О героине «Последнего срока», старой Анне, автор очерка с удивлением замечает: «…в какой-то момент у неё появляется ощущение, что она когда-то уже жила. Как, чем была, ползала, ходила или летала, она не помнила, не догадывалась, но что-то подсказывало ей, что она видела землю не в первый раз… Это может показаться странным, но героиня Распутина, старая сибирячка, кажется, приходит к буддийской философии, двигаясь, в определённом смысле, по пути, уже пройденному Львом Толстым».
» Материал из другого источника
(** C20: Streams and uploads return what they borrow: after any use of the
    client's streaming interface, retries and failed openings included, the
    connections on loan are exactly those held by a handle, each by one; every
    loan of a connection came back exactly once or is still out; and every
    handle can be dropped, overwritten and finished, after which it is empty
    and holds no connection back. *)
Theorem handles_return_once s :
  handled s ->
  (forall c, c ∈ lent s <-> exists h, handles s !! h = Some (Some c)) /\
  (forall h h' c, handles s !! h = Some (Some c) -> handles s !! h' = Some (Some c) -> h = h') /\
  (forall c, loans_of c s = (returns_of c s + if decide (c ∈ lent s) then 1 else 0)%nat) /\
  (forall h b, is_Some (handles s !! h) -> is_Some (drop_handle h b s)) /\
  (forall h h' b, is_Some (handles s !! h) -> is_Some (handles s !! h') -> is_Some (assign_handle h' h b s)) /\
  (forall h r b, is_Some (handles s !! h) -> exists e s', stream_finish h r b s = Some (e, s') /\ handles s' !! h = Some None) /\
  (forall h k r b, is_Some (handles s !! h) -> exists e s', upload_finish h k r b s = Some (e, s') /\ handles s' !! h = Some None).
Proof.
  intros H%handled_ok. split_and!; [apply H..| | | |].
  - intros h b Hh. destruct (drop_handle_ok h b s H Hh) as (s' & Hs & _). by exists s'.
  - intros h h' b Hh Hh'. destruct (assign_handle_ok h' h b s H Hh Hh') as (s' & Hs & _). by exists s'.
  - intros h r b Hh. destruct (stream_finish_ok h r b s H Hh) as (e & s' & Hs & _ & Hn). eauto.
  - intros h k r b Hh. destruct (upload_finish_ok h k r b s H Hh) as (e & s' & Hs & _ & Hn). eauto.
Qed.
(* ===== verification/ClientPool.v ===== *)
(** * The client's connection pool

    src/include/cornet/http/client/pool.h and src/src/http/client/pool.cc:
    connections grouped by origin, lent to one request at a time, kept idle
    between requests, with a queue of requests waiting for one; and the
    cache of resolved addresses.

    A request is a coroutine of [acquire]: its suspension points (resolving
    and opening, and the wait for a connection) are its states here, and
    everything between two suspension points is one function.  Connections
    and requests are identified by numbers; whether a connection is still
    reusable and alive when asked is an input. *)

From stdpp Require Import prelude gmap list fin_maps fin_sets.
From Stdlib Require Import ZArith Lia.
From S2P Require Import Prelude Protocol Url.
Open Scope Z_scope.

Abbreviation conn_id := nat.
Abbreviation req_id := nat.

(** ** State *)

Definition bucket_key (port : Z) (scheme : scheme_t) : Z :=
  (port <<< 1) ||| (match scheme with Https => 1 | Http => 0 end).

(** An origin: the key of the outer map and the one of the inner map. *)
Abbreviation origin := (bytes * Z)%type.

Record bucket_t := mk_bucket {
  idle : list conn_id; busy : list conn_id; waiters : list req_id; opening : Z
}.
Definition empty_bucket : bucket_t := mk_bucket [] [] [] 0.

Record client_options_t := mk_options {
  max_conns_per_host : Z; max_total_conns : Z; max_idle_per_host : Z;
  idle_timeout : Z; pool_wait_timeout : Z
}.

(** What a parked request is resumed with: its [waiter_t]. *)
Inductive wake_t := Expired | Granted (c : option conn_id).

#[global] Instance wake_t_eq_dec : EqDecision wake_t.
Proof. solve_decision. Defined.

(** Where a request stands. *)
Inductive request_t :=
| ROpening (k : origin)            (* resolving or connecting, an opening slot taken *)
| RParked (k : origin)             (* suspended in [wait_awaiter] *)
| RWoken (k : origin) (w : wake_t) (* handed to the scheduler, not yet resumed *)
| RHolding (c : conn_id).          (* [acquire] returned this connection *)

#[global] Instance request_t_eq_dec : EqDecision request_t.
Proof. solve_decision. Defined.

(** [conns] are the open connections with the origin each was opened for;
    [idle_armed] and [wait_armed] the timers on the wheel. *)
Record pool_t := mk_pool {
  buckets : gmap origin bucket_t;
  conns : gmap conn_id origin;
  total_ : Z;
  idle_armed : gset conn_id;
  wait_armed : gset req_id;
  requests : gmap req_id request_t
}.

Definition empty_pool : pool_t := mk_pool ∅ ∅ 0 ∅ ∅ ∅.

Definition bucket (s : pool_t) (k : origin) : bucket_t := default empty_bucket (buckets s !! k).

Definition set_bucket (s : pool_t) (k : origin) (b : bucket_t) : pool_t :=
  mk_pool (<[k := b]> (buckets s)) (conns s) (total_ s) (idle_armed s) (wait_armed s) (requests s).
Definition set_request (s : pool_t) (r : req_id) (x : request_t) : pool_t :=
  mk_pool (buckets s) (conns s) (total_ s) (idle_armed s) (wait_armed s) (<[r := x]> (requests s)).
Definition end_request (s : pool_t) (r : req_id) : pool_t :=
  mk_pool (buckets s) (conns s) (total_ s) (idle_armed s) (wait_armed s) (delete r (requests s)).
Definition cancel_idle (s : pool_t) (c : conn_id) : pool_t :=
  mk_pool (buckets s) (conns s) (total_ s) (idle_armed s ∖ {[c]}) (wait_armed s) (requests s).
Definition cancel_wait (s : pool_t) (r : req_id) : pool_t :=
  mk_pool (buckets s) (conns s) (total_ s) (idle_armed s) (wait_armed s ∖ {[r]}) (requests s).

Definition set_idle (b : bucket_t) (l : list conn_id) : bucket_t := mk_bucket l (busy b) (waiters b) (opening b).
Definition set_busy (b : bucket_t) (l : list conn_id) : bucket_t := mk_bucket (idle b) l (waiters b) (opening b).
Definition set_waiters (b : bucket_t) (l : list req_id) : bucket_t := mk_bucket (idle b) (busy b) l (opening b).
Definition set_opening (b : bucket_t) (n : Z) : bucket_t := mk_bucket (idle b) (busy b) (waiters b) n.

(** [conn->close()] and the guarded decrement that follows it. *)
Definition close_conn (s : pool_t) (c : conn_id) : pool_t :=
  mk_pool (buckets s) (delete c (conns s)) (if 0 <? total_ s then total_ s - 1 else total_ s)
    (idle_armed s) (wait_armed s) (requests s).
Анализируя произведения писателя, французский исследователь всякий раз стремится выявить их «вселенский», общечеловеческий смысл. Так, о повести «Живи и помни» сказано:

«Судьба дезертира Гуськова, который кружит вокруг деревни, где живут его родители и жена, символизирует вечную „изгнанность“ распутинского человека или, вернее, его неспособность найти себе пристанище на этой земле, даже тогда, когда всё самое родное и близкое, привычный быт – тут, рядом… Распутин первым из писателей затронул проблему дезертиров Второй мировой войны, которые иной раз скрывались десятилетиями; тема допускает в определённом смысле оторванное от реальности и литургическое видение самых простых составляющих жизни. Эти парии общества – дезертир, сам себя приговоривший скрываться от людей до конца своих дней, и его жена, принуждённая ко лжи и одиночеству, – они оба живут как во сне. Все привычные устои крестьянского быта деревушки, описанные с большой достоверностью, имеют точное метафорическое значение: это своего рода способы достижения общности с миром, недоступной для героев повести и, возможно, для всего человечества с тех пор, как оно разделилось внутри себя…
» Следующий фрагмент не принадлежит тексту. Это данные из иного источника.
(* ===== verification/Router.v ===== *)
(** * Request router

    src/include/cornet/http/server/router.h and src/src/http/server/router.cc:
    exact paths in a table keyed by method and normalised path, dynamic ones
    in a trie walked with an explicit backtracking stack; path parameters in
    [param_slots_t] of src/include/cornet/http/server/message.h.

    A route's target is opaque here ([target]); registering an exact path
    twice is undefined in the source and is [None] (see [add]). *)

From stdpp Require Import prelude gmap list list_numbers strings.
From Stdlib Require Import ZArith Lia.
From S2P Require Import Prelude Protocol.
Open Scope Z_scope.

(** ** Small vector *)

Module SmallVec.
Section SmallVec.
Context {T : Type} (N : nat) (dummy : T).

Record small_vec_t := mk_vec { inline_ : list T; spill_ : option (list T); size_ : nat }.

Definition init : small_vec_t := mk_vec (replicate N dummy) None 0.

Definition clear (v : small_vec_t) : small_vec_t :=
  mk_vec (inline_ v) (match spill_ v with Some _ => Some [] | None => None end) 0.

Definition push_back (x : T) (v : small_vec_t) : small_vec_t :=
  match spill_ v with
  | Some s => mk_vec (inline_ v) (Some (s ++ [x])) (size_ v)
  | None =>
      if (size_ v <? N)%nat then mk_vec (<[size_ v := x]> (inline_ v)) None (S (size_ v))
      else mk_vec (inline_ v) (Some (take (size_ v) (inline_ v) ++ [x])) (size_ v)
  end.

Definition pop_back (v : small_vec_t) : small_vec_t :=
  match spill_ v with
  | Some s => mk_vec (inline_ v) (Some (removelast s)) (size_ v)
  | None => mk_vec (inline_ v) None (size_ v - 1)
  end.

Definition back (v : small_vec_t) : T :=
  match spill_ v with Some s => List.last s dummy | None => nth (size_ v - 1) (inline_ v) dummy end.

Definition index (v : small_vec_t) (i : nat) : T :=
  match spill_ v with Some s => nth i s dummy | None => nth i (inline_ v) dummy end.

Definition vec_size (v : small_vec_t) : nat :=
  match spill_ v with Some s => length s | None => size_ v end.

(** The elements. *)
Definition contents (v : small_vec_t) : list T :=
  match spill_ v with Some s => s | None => take (size_ v) (inline_ v) end.

Definition ok (v : small_vec_t) : Prop := length (inline_ v) = N /\ (size_ v <= N)%nat.

Lemma contents_size v : ok v -> length (contents v) = vec_size v.
Proof. intros [Hl Hs]. unfold contents, vec_size. destruct (spill_ v); [done|]. rewrite length_take. lia. Qed.

(** The small vector is a list: the spill to the heap is invisible. *)
Lemma small_vec_push v x :
  ok v -> ok (push_back x v) /\ contents (push_back x v) = contents v ++ [x].
Proof.
  intros [Hl Hs]. unfold ok, contents, push_back. destruct v as [inl [s|] sz]; simpl in *; [done|].
  destruct (Nat.ltb_spec sz N); simpl; rewrite ?length_insert; [|done]. split; [lia|].
  rewrite (take_S_r _ _ x) by (apply list_lookup_insert_eq; lia). by rewrite take_insert_ge.
Qed.

Lemma small_vec_pop v :
  ok v -> ok (pop_back v) /\ contents (pop_back v) = removelast (contents v).
Proof.
  intros [Hl Hs]. unfold ok, contents, pop_back. destruct v as [inl [s|] sz]; simpl in *; [done|].
  split; [lia|]. destruct sz as [|sz]; [done|]. simpl. rewrite Nat.sub_0_r. symmetry.
  apply removelast_firstn. lia.
Qed.

Lemma small_vec_read v i :
  ok v -> (i < vec_size v)%nat ->
  index v i = nth i (contents v) dummy /\ back v = List.last (contents v) dummy.
Proof.
  intros [Hl Hs]. unfold vec_size, index, back, contents. destruct v as [inl [s|] sz]; simpl in *; [done|].
  intros Hi. assert (forall k, (k < sz)%nat -> nth k inl dummy = nth k (take sz inl) dummy) as Hnth.
  { intros k Hk. by rewrite !nth_lookup, lookup_take_lt by lia. }
  split; [by apply Hnth|]. rewrite Hnth by lia.
  destruct (exists_last (l := take sz inl)) as (l & y & E).
  { intros E. apply (f_equal length) in E. rewrite length_take in E. simpl in E. lia. }
  assert (sz = S (length l)) as Hsz.
  { apply (f_equal length) in E. rewrite length_take, length_app in E. simpl in E. lia. }
  rewrite E, List.last_last. replace (sz - 1)%nat with (length l) by lia.
  by rewrite app_nth2, Nat.sub_diag by lia.
Qed.
End SmallVec.
End SmallVec.

(** ** Path segments *)

Fixpoint skip_slashes (i : nat) (p : bytes) : nat * bytes :=
  match p with
  | c :: r => if c =? 47 then skip_slashes (S i) r else (i, p)
  | [] => (i, [])
  end.

(** The bytes up to the next slash: [path.substr(i, path.find('/', i) - i)]. *)
Fixpoint take_seg (p : bytes) : bytes :=
  match p with
  | c :: p => if c =? 47 then [] else c :: take_seg p
  | [] => []
  end.

(** A segment with its offset in the path (the view's data pointer). *)
Abbreviation seg_t := (nat * bytes)%type (only parsing).

(** The loop of [split_path] from offset [i], [p] the path from there on;
    each turn consumes a segment, so the path's length bounds the turns. *)
Fixpoint split_loop (fuel i : nat) (p : bytes) : list seg_t :=
  match fuel with
  | O => []
  | S fuel =>
      let '(i, p) := skip_slashes i p in
      match p with
      | [] => []
      | _ => let seg := take_seg p in
             (i, seg) :: split_loop fuel (i + length seg) (drop (length seg) p)
      end
  end.
Definition split_path (path : bytes) : list seg_t := split_loop (length path) 0 path.

Definition method_slot (m : method_t) : nat :=
  match m with
  | Get => 0 | Head => 1 | Post => 2 | Put => 3 | Delete => 4
  | Patch => 5 | Options => 6 | Connect => 7 | Trace => 8 | MUnknown => 9
  end.

(** [normalise_key_into]: [None] when the key does not fit in [cap] bytes. *)
Fixpoint key_loop (fuel cap : nat) (p : bytes) (out : bytes) : option bytes :=
  match fuel with
  | O => Some out
  | S fuel =>
      let '(_, p) := skip_slashes 0 p in
      match p with
      | [] => Some out
      | _ => let seg := take_seg p in
             if (cap <? length out + 1 + length seg)%nat then None
             else key_loop fuel cap (drop (length seg) p) (out ++ 47 :: seg)
      end
  end.
Definition normalise_key_into (m : method_t) (path : bytes) (cap : nat) : option bytes :=
  if (cap <? 2)%nat then None
  else match key_loop (length path) cap path [48 + Z.of_nat (method_slot m)] with
       | Some out => Some (if (length out =? 1)%nat then out ++ [47] else out)
       | None => None
       end.

Definition exact_key (m : method_t) (path : bytes) : bytes := (48 + Z.of_nat (method_slot m)) :: path.

(** Each segment behind a slash. *)
Definition join (segs : list seg_t) : bytes := concat (map (fun s => 47 :: s.2) segs).

Definition normalise (path : bytes) : bytes :=
  let out := join (split_path path) in
  match out with [] => [47] | _ => out end.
Присутствие судьбы, свернувшейся клубочком у ног человека, придаёт повествованию классическую строгость. Приходит возмездие, и судьба не знает прикрас, сказка не готовит сюрпризов: все события соединяются между собой по законам античной трагедии. Единственный результат – это рассеяние „тумана в сердце“. И вот возникает новое, маниакальное в своём роде внимание к действительности, которое дарит нам потрясающие страницы, почти сюрреалистические, как картины Шагала: когда, кружа возле родительского дома, Гуськов видит в ограде большую чёрно-белую корову с телёнком. Подобные сцены материнства в животном мире – а их немало в повести – имеют свой смысл, так как они подчёркивают потерю контакта с миром людей. Гуськову, должно быть, больше никогда не доведётся ухаживать за животными. „По сравнению с другими потерями, – заметил писатель, – эта была не самой важной, но почему-то болезненной и непонятной, и что-то в нём не хотело с нею мириться“».
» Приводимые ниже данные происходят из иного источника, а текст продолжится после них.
(* ===== verification/ServerResponse.v ===== *)
(** * Responses: building, framing, batching, streaming

    [response_t] and [body_writer_t] of src/include/cornet/http/server/message.h
    and src/src/http/server/message.cc, and the writing half of
    [connection_t] (src/src/http/server/connection.cc): framing a response
    into the staging buffers, batching the responses of pipelined requests
    into one gather-write, error and interim responses, and chunked streaming.

    The transport is the bytes it has taken and the number of bytes it will
    still take before it fails.  A file body is the bytes of the file; the
    ownership of blocks and pinned objects is not repeated here (see
    [Buffer.Pool]), a body outside the staging buffers is its bytes. *)

From stdpp Require Import prelude list list_numbers strings.
From Stdlib Require Import ZArith Lia.
From S2P Require Import Prelude Protocol Buffer Serializer HeadLines.
Open Scope Z_scope.

(** ** State *)

Record framing_seen_t := mk_seen {
  saw_content_length_ : bool; saw_connection_ : bool; saw_date_ : bool; saw_transfer_encoding_ : bool
}.

Record response_t := mk_resp {
  status_ : Z; source_ : body_source_t;
  hdr_off_ : Z; hdr_end_ : Z; body_off_ : Z; body_len_ : Z;
  external_ : bytes; file_ : option bytes; seen_ : framing_seen_t; resp_err_ : error_t
}.

Record pending_t := mk_pending {
  head_off : Z; head_len : Z; hdr_off : Z; hdr_len : Z;
  source : body_source_t; body_off : Z; body_len : Z; external : bytes; file_bytes : bytes
}.
Definition no_pending : pending_t := mk_pending 0 0 0 0 SrcNone 0 0 [] [].

(** The writing half of a connection. *)
Record conn_t := mk_conn {
  head_out_ : out_buffer_t; hdr_out_ : out_buffer_t; body_out_ : out_buffer_t; stream_out_ : out_buffer_t;
  resp_ : response_t; pending_ : list pending_t;
  in_body_ : bool; close_after_flush_ : bool; closing_ : bool;
  streaming_write_ : bool; headers_staged_ : bool; stream_finished_ : bool;
  wire : bytes; accepts : Z
}.

Record server_options_t := mk_server { serve_date_header : bool; serve_server_header : bool; http_date : option bytes }.

Definition kPending : nat := 64.
Definition kMaxPendingIov : nat := 192.

Definition set_resp (r : response_t) (c : conn_t) : conn_t :=
  mk_conn (head_out_ c) (hdr_out_ c) (body_out_ c) (stream_out_ c) r (pending_ c) (in_body_ c) (close_after_flush_ c) (closing_ c)
    (streaming_write_ c) (headers_staged_ c) (stream_finished_ c) (wire c) (accepts c).
Definition set_head (o : out_buffer_t) (c : conn_t) : conn_t :=
  mk_conn o (hdr_out_ c) (body_out_ c) (stream_out_ c) (resp_ c) (pending_ c) (in_body_ c) (close_after_flush_ c) (closing_ c)
    (streaming_write_ c) (headers_staged_ c) (stream_finished_ c) (wire c) (accepts c).
Definition set_hdr (o : out_buffer_t) (c : conn_t) : conn_t :=
  mk_conn (head_out_ c) o (body_out_ c) (stream_out_ c) (resp_ c) (pending_ c) (in_body_ c) (close_after_flush_ c) (closing_ c)
    (streaming_write_ c) (headers_staged_ c) (stream_finished_ c) (wire c) (accepts c).
Definition set_bodyo (o : out_buffer_t) (c : conn_t) : conn_t :=
  mk_conn (head_out_ c) (hdr_out_ c) o (stream_out_ c) (resp_ c) (pending_ c) (in_body_ c) (close_after_flush_ c) (closing_ c)
    (streaming_write_ c) (headers_staged_ c) (stream_finished_ c) (wire c) (accepts c).
Definition set_stream (o : out_buffer_t) (c : conn_t) : conn_t :=
  mk_conn (head_out_ c) (hdr_out_ c) (body_out_ c) o (resp_ c) (pending_ c) (in_body_ c) (close_after_flush_ c) (closing_ c)
    (streaming_write_ c) (headers_staged_ c) (stream_finished_ c) (wire c) (accepts c).
Definition set_pending (l : list pending_t) (c : conn_t) : conn_t :=
  mk_conn (head_out_ c) (hdr_out_ c) (body_out_ c) (stream_out_ c) (resp_ c) l (in_body_ c) (close_after_flush_ c) (closing_ c)
    (streaming_write_ c) (headers_staged_ c) (stream_finished_ c) (wire c) (accepts c).
Definition set_flags (body close closing : bool) (c : conn_t) : conn_t :=
  mk_conn (head_out_ c) (hdr_out_ c) (body_out_ c) (stream_out_ c) (resp_ c) (pending_ c) body close closing
    (streaming_write_ c) (headers_staged_ c) (stream_finished_ c) (wire c) (accepts c).
Definition set_streaming (write staged finished : bool) (c : conn_t) : conn_t :=
  mk_conn (head_out_ c) (hdr_out_ c) (body_out_ c) (stream_out_ c) (resp_ c) (pending_ c) (in_body_ c) (close_after_flush_ c) (closing_ c)
    write staged finished (wire c) (accepts c).
Definition set_wire (w : bytes) (n : Z) (c : conn_t) : conn_t :=
  mk_conn (head_out_ c) (hdr_out_ c) (body_out_ c) (stream_out_ c) (resp_ c) (pending_ c) (in_body_ c) (close_after_flush_ c) (closing_ c)
    (streaming_write_ c) (headers_staged_ c) (stream_finished_ c) w n.

(** ** The response *)

Definition no_seen : framing_seen_t := mk_seen false false false false.

(** [begin]: the regions start where the buffers stand. *)
Definition begin (c : conn_t) : conn_t :=
  set_resp (mk_resp 200 SrcNone (size_ (hdr_out_ c)) (size_ (hdr_out_ c)) (size_ (body_out_ c)) 0 [] None no_seen no_error) c.

Definition with_status (s : Z) (r : response_t) : response_t :=
  mk_resp s (source_ r) (hdr_off_ r) (hdr_end_ r) (body_off_ r) (body_len_ r) (external_ r) (file_ r) (seen_ r) (resp_err_ r).
Definition with_hdr_end (n : Z) (r : response_t) : response_t :=
  mk_resp (status_ r) (source_ r) (hdr_off_ r) n (body_off_ r) (body_len_ r) (external_ r) (file_ r) (seen_ r) (resp_err_ r).
Definition with_seen (s : framing_seen_t) (r : response_t) : response_t :=
  mk_resp (status_ r) (source_ r) (hdr_off_ r) (hdr_end_ r) (body_off_ r) (body_len_ r) (external_ r) (file_ r) s (resp_err_ r).
Definition with_body (s : body_source_t) (off len : Z) (e : bytes) (f : option bytes) (r : response_t) : response_t :=
  mk_resp (status_ r) s (hdr_off_ r) (hdr_end_ r) off len e f (seen_ r) (resp_err_ r).
Definition resp_fail (e : error_t) (r : response_t) : response_t :=
  if is_error (resp_err_ r) then r
  else mk_resp (status_ r) (source_ r) (hdr_off_ r) (hdr_end_ r) (body_off_ r) (body_len_ r) (external_ r) (file_ r) (seen_ r) e.

Definition status (s : Z) (c : conn_t) : conn_t := set_resp (with_status s (resp_ c)) c.
Definition cfail (e : error_t) (c : conn_t) : conn_t := set_resp (resp_fail e (resp_ c)) c.

Definition resp_error (c : conn_t) : error_t :=
  if is_error (resp_err_ (resp_ c)) then resp_err_ (resp_ c)
  else if failed (hdr_out_ c) then err_ (hdr_out_ c)
  else if failed (body_out_ c) then err_ (body_out_ c)
  else no_error.
Definition resp_failed (c : conn_t) : bool := is_error (resp_error c).

Definition hdr_length (r : response_t) : Z := if hdr_off_ r <? hdr_end_ r then hdr_end_ r - hdr_off_ r else 0.

Definition note_framing_header (f : field_t) (s : framing_seen_t) : framing_seen_t :=
  let '(mk_seen cl cn d te) := s in
  match f with
  | ContentLength => mk_seen true cn d te
  | Connection => mk_seen cl true d te
  | Date => mk_seen cl cn true te
  | TransferEncoding => mk_seen cl cn d true
  | _ => s
  end.

(** The three overloads of [header]: note, write, move the end. *)
Definition staged_header (f : field_t) (w : out_buffer_t -> out_buffer_t) (c : conn_t) : conn_t :=
  let r := with_seen (note_framing_header f (seen_ (resp_ c))) (resp_ c) in
  let o := w (hdr_out_ c) in
  set_hdr o (set_resp (with_hdr_end (size_ o) r) c).
Definition resp_header_field (f : field_t) (v : bytes) : conn_t -> conn_t := staged_header f (header_field f v).
Definition resp_header (n v : bytes) : conn_t -> conn_t := staged_header (field_from_name n) (header_name n v).
Definition resp_header_u64 (f : field_t) (v : Z) : conn_t -> conn_t := staged_header f (header_u64 f v).

Definition body (data : bytes) (c : conn_t) : conn_t :=
  let r := resp_ c in
  if negb (bool_decide (source_ r = SrcNone)) then cfail (http_error InvalidState) c
  else if remaining (body_out_ c) <? size data
  then set_resp (with_body SrcExternal (body_off_ r) (size data) data (file_ r) r) c
  else
    let off := size_ (body_out_ c) in
    let o := put data (body_out_ c) in
    let c := set_bodyo o c in
    let r := with_body (source_ r) off (body_len_ r) (external_ r) (file_ r) r in
    if failed o then cfail (err_ o) (set_resp r c)
    else set_resp (with_body SrcInline off (size data) (external_ r) (file_ r) r) c.

Definition body_static (data : bytes) (c : conn_t) : conn_t :=
  let r := resp_ c in
  if negb (bool_decide (source_ r = SrcNone)) then cfail (http_error InvalidState) c
  else set_resp (with_body SrcExternal (body_off_ r) (size data) data (file_ r) r) c.

Definition body_owned (lease : option bytes) (len : Z) (c : conn_t) : conn_t :=
  let r := resp_ c in
  if negb (bool_decide (source_ r = SrcNone)) then cfail (http_error InvalidState) c
  else match lease with
       | None => cfail (http_error InvalidState) c
       | Some b =>
           if size b <? len then cfail (http_error InvalidState) c
           else set_resp (with_body SrcExternal (body_off_ r) len (view_at b 0 len) (file_ r) r) c
       end.

Definition text (s : bytes) (c : conn_t) : conn_t := body s (resp_header_field ContentType (str "text/plain; charset=utf-8") c).
Definition json (s : bytes) (c : conn_t) : conn_t := body s (resp_header_field ContentType (str "application/json") c).
Definition html (s : bytes) (c : conn_t) : conn_t := body s (resp_header_field ContentType (str "text/html; charset=utf-8") c).
Definition not_found (c : conn_t) : conn_t := text (str "Not Found") (status 404 c).
Definition redirect (location : bytes) (s : Z) (c : conn_t) : conn_t := resp_header_field Location location (status s c).

(** [local_file]: the content of the regular file, if it opens as one. *)
Definition local_file (content : option bytes) (c : conn_t) : conn_t * bool :=
  let r := resp_ c in
  if negb (bool_decide (source_ r = SrcNone)) then (cfail (http_error InvalidState) c, false)
  else match content with
       | None => (text (str "Not Found") (status 404 c), false)
       | Some d => (set_resp (with_body SrcFile (body_off_ r) (size d) (external_ r) (Some d) r) c, true)
       end.

Definition seal_headers (c : conn_t) : conn_t :=
  let o := put_crlf (hdr_out_ c) in
  set_hdr o (set_resp (with_hdr_end (size_ o) (resp_ c)) c).

(** ** Framing *)

Definition status_forces_close (s : Z) : bool :=
  existsb (Z.eqb s) [400; 408; 413; 414; 431; 500; 501; 503; 505].

Definition kHdrServer : bytes := str "Server: cornet" ++ crlf.
Definition kHdrConnKeepAlive : bytes := str "Connection: keep-alive" ++ crlf.
Definition kHdrConnClose : bytes := str "Connection: close" ++ crlf.
Definition kHdrServerKeepAlive : bytes := kHdrServer ++ kHdrConnKeepAlive.
Definition kHdrServerClose : bytes := kHdrServer ++ kHdrConnClose.

Section Framing.
Context (opt : server_options_t).

Definition server_block (seen : framing_seen_t) (close_after : bool) (o : out_buffer_t) : out_buffer_t :=
  let emit_server := serve_server_header opt in
  let emit_conn := negb (saw_connection_ seen) in
  if emit_server && emit_conn then put (if close_after then kHdrServerClose else kHdrServerKeepAlive) o
  else if emit_server then put kHdrServer o
  else if emit_conn then put (if close_after then kHdrConnClose else kHdrConnKeepAlive) o
  else o.

Definition frame_head (close_after : bool) (c : conn_t) : conn_t :=
  let c := seal_headers c in
  let r := resp_ c in
  let seen := seen_ r in
  let o := put_status_line (status_ r) (head_out_ c) in
  let o := when (serve_date_header opt && negb (saw_date_ seen)) (date_header (http_date opt)) o in
  let o := server_block seen close_after o in
  let streaming := bool_decide (source_ r = SrcStreaming) in
  let o := when (negb (saw_content_length_ seen) && negb (saw_transfer_encoding_ seen) && negb streaming
                 && negb (status_forbids_body (status_ r))) (header_u64 ContentLength (body_len_ r)) o in
  let o := when (streaming && negb (saw_transfer_encoding_ seen)) (header_field TransferEncoding (str "chunked")) o in
  set_head o c.

Definition push_pending (p : pending_t) (c : conn_t) : option conn_t :=
  if (length (pending_ c) <? kPending)%nat then Some (set_pending (pending_ c ++ [p]) c) else None.

Definition frame_response (head_request close_after : bool) (c : conn_t) : conn_t :=
  if bool_decide (source_ (resp_ c) = SrcStreaming) then set_streaming true (headers_staged_ c) (stream_finished_ c) c
  else
    let no_body := status_forbids_body (status_ (resp_ c)) in
    let off := size_ (head_out_ c) in
    let c := frame_head close_after c in
    let r := resp_ c in
    let p := mk_pending off (u32 (size_ (head_out_ c) - off)) (hdr_off_ r) (hdr_length r) SrcNone 0 0 [] [] in
    let '(p, r) :=
      if negb no_body && negb head_request && (0 <? body_len_ r) then
        let n := u32 (body_len_ r) in
        match source_ r with
        | SrcInline => (mk_pending off (head_len p) (hdr_off_ r) (hdr_length r) SrcInline (body_off_ r) n [] [], r)
        | SrcFile => (mk_pending off (head_len p) (hdr_off_ r) (hdr_length r) SrcFile 0 n [] (default [] (file_ r)),
                      with_body SrcFile (body_off_ r) (body_len_ r) (external_ r) None r)
        | s => (mk_pending off (head_len p) (hdr_off_ r) (hdr_length r) s 0 n (external_ r) [], r)
        end
      else (p, with_body (source_ r) (body_off_ r) (body_len_ r) (external_ r) None r) in
    let c := set_resp r c in
    match push_pending p c with
    | Some c => c
    | None => set_head (fail (http_error OutputOverflow) (head_out_ c)) c
    end.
В повести «Прощание с Матёрой» Жорж Нива тоже выделяет то, что особо занимает западного читателя:

«В повествовании, которое ведёт большой мастер, нет нехватки реалистических деталей; впрочем, мы знаем, что Распутин мог пересказать историю своей родной деревни, которая стояла на берегу Ангары и была поглощена водой. Но аллегория доминирует: затопляя остров человечности, цивилизация забвения готовит другой мир, в котором для прежних духовных ценностей не остаётся места».

И, наконец, итог размышлений французского исследователя над произведениями Валентина Распутина:

«Сила его творчества проистекает из скрытой слабости: ведь не будь у писателя тайных душевных ран – ни его призывы к памяти народа, ни предупреждения, обращённые к современному человеку – нерадивому „жильцу“ Земли, – не имели бы той силы воздействия, которую мы находим у Распутина. Оставаясь истинно русским писателем, отыскивая на просторах России реликты языка „Слова о полку Игореве“, Распутин одновременно является и местным писателем, потому что только любовь к малой Родине позволяет писателю пустить корни на той большой общечеловеческой Родине, каковой является Земля».

Читая эти размышления, думаешь: Господи, как непохож глубокий и ясный монолог французского знатока литературы на путаные, невнятные, а чаще искажённые злым умом рассуждения отечественных критиков от «демократии»! Примеров тут не счесть, нынешние печатные и интернет-издания, как правило, в руках именно этих толкователей литературы.